Whenever a line in the records below holds the string "markPersistDirty", copy it out.

§ Collected data
>>>>

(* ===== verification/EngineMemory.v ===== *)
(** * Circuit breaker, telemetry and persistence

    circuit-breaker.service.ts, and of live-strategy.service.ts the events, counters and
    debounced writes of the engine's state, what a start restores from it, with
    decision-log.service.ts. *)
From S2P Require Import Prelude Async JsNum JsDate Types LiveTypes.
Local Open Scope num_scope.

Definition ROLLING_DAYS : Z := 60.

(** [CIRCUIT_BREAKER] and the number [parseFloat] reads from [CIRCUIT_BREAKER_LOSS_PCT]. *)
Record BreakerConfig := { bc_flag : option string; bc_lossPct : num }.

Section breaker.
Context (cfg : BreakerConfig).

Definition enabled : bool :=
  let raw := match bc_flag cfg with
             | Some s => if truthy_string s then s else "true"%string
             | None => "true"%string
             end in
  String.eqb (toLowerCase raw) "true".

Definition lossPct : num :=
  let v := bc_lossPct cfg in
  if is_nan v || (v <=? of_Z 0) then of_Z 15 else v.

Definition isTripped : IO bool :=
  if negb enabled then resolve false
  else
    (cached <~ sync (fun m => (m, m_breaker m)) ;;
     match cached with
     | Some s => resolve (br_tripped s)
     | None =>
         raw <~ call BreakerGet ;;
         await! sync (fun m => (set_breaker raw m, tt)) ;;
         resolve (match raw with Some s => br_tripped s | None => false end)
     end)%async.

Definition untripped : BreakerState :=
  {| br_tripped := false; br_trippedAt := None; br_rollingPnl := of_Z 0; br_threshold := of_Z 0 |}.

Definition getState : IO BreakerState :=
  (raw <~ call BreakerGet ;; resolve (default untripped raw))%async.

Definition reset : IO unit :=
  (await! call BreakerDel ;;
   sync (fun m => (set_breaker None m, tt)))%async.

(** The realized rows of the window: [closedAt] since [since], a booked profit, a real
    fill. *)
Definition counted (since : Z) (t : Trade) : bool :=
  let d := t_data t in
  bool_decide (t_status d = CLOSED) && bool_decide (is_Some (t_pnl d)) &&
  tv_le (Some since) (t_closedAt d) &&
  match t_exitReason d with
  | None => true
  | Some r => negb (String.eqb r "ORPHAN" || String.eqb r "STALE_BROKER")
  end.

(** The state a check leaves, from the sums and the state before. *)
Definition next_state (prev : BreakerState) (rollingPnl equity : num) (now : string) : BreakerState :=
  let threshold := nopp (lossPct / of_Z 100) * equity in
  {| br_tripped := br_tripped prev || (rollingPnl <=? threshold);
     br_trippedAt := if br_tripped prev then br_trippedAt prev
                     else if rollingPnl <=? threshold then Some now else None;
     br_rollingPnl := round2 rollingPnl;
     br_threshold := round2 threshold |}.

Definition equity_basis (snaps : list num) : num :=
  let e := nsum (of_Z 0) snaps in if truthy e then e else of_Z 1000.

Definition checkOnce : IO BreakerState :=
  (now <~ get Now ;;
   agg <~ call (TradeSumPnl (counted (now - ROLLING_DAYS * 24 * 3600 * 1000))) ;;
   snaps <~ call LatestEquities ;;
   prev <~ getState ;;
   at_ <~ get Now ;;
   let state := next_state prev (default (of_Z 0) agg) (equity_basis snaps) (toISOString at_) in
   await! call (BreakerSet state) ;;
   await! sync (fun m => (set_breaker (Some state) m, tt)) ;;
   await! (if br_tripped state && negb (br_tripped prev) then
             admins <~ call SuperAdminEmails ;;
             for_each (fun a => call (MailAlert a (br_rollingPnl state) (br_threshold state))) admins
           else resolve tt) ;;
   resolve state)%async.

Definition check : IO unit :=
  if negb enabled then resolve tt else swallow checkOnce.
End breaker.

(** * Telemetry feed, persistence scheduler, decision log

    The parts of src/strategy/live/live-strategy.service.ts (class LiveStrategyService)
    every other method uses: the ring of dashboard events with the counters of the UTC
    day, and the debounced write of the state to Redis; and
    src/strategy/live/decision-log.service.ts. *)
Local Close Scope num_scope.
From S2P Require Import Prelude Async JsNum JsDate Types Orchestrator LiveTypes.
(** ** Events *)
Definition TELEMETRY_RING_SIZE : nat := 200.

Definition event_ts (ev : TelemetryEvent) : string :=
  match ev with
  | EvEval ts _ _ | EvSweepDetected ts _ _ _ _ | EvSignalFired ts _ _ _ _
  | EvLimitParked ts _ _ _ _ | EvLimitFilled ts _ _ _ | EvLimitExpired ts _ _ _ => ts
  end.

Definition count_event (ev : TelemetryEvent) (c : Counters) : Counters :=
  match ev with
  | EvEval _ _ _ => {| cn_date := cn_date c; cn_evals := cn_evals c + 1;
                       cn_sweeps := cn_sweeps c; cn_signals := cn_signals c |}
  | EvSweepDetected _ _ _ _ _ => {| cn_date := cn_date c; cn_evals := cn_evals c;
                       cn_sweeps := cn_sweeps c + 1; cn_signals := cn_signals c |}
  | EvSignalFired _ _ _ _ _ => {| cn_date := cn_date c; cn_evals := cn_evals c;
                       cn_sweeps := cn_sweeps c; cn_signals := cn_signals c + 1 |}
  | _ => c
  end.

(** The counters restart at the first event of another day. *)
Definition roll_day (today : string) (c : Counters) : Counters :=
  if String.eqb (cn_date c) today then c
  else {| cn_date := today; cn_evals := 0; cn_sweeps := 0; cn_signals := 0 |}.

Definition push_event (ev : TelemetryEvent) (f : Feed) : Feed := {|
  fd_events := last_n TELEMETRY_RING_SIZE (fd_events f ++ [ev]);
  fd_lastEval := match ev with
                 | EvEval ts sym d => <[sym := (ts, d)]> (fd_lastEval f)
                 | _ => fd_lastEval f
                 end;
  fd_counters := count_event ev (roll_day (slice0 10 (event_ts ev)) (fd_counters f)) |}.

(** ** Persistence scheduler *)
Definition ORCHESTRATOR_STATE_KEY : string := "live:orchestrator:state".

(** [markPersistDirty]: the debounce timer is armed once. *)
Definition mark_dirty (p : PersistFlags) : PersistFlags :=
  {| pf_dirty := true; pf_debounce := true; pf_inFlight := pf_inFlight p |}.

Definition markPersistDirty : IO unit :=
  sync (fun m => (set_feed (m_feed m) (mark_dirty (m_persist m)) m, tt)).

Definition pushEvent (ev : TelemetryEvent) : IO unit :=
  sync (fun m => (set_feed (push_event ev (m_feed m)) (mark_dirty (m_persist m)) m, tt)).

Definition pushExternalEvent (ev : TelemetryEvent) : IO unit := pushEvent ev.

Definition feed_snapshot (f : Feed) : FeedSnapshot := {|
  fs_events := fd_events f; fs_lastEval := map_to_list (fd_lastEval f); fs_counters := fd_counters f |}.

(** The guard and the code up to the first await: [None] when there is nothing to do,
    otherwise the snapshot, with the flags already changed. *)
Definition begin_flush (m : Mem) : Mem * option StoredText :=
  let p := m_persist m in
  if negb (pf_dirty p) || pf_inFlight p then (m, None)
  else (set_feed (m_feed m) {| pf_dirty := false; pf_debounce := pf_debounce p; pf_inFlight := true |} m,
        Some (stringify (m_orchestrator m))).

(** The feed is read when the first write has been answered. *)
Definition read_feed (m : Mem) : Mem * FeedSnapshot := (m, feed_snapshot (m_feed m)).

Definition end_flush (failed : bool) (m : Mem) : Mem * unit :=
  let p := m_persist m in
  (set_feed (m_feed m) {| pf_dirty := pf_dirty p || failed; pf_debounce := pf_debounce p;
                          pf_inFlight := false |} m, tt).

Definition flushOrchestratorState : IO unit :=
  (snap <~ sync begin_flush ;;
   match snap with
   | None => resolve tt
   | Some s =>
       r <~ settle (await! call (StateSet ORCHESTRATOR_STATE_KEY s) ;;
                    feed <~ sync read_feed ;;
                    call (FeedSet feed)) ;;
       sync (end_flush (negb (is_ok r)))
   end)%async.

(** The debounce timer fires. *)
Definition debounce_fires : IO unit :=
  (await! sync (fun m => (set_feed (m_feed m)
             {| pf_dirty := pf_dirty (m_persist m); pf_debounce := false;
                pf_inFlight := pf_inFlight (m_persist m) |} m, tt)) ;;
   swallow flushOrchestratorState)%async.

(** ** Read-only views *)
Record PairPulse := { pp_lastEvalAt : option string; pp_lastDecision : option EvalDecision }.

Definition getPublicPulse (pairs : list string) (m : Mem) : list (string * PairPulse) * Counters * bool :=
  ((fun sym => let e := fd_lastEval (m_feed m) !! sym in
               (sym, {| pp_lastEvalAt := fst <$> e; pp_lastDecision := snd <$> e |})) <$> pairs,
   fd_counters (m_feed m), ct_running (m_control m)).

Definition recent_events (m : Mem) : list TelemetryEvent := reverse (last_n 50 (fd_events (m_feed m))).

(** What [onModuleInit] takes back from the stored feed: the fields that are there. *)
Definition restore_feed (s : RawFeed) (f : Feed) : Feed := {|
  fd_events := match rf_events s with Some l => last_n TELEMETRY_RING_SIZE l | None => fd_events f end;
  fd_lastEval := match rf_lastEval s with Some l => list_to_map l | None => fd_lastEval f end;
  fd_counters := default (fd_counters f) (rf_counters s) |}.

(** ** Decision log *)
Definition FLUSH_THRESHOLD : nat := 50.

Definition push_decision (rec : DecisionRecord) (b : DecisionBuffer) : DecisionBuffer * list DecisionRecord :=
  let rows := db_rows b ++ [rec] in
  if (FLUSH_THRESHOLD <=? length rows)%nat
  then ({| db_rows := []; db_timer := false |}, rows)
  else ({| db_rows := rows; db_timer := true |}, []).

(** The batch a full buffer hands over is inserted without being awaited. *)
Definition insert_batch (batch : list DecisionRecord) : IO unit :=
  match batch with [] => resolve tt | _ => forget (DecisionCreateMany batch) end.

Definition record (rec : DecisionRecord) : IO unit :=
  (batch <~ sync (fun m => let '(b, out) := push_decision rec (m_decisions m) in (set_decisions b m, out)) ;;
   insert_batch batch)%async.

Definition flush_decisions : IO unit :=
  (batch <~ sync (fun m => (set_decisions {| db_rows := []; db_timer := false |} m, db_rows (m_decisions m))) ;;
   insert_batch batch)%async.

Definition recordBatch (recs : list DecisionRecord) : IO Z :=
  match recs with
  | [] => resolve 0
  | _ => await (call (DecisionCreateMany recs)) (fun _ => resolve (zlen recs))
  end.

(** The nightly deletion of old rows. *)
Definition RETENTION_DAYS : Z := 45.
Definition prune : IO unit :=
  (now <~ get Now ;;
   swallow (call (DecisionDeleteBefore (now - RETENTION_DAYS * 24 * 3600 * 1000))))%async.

<<<<

§ RESPONSE
(** [markPersistDirty]: the debounce timer is armed once. *)
Definition markPersistDirty : IO unit :=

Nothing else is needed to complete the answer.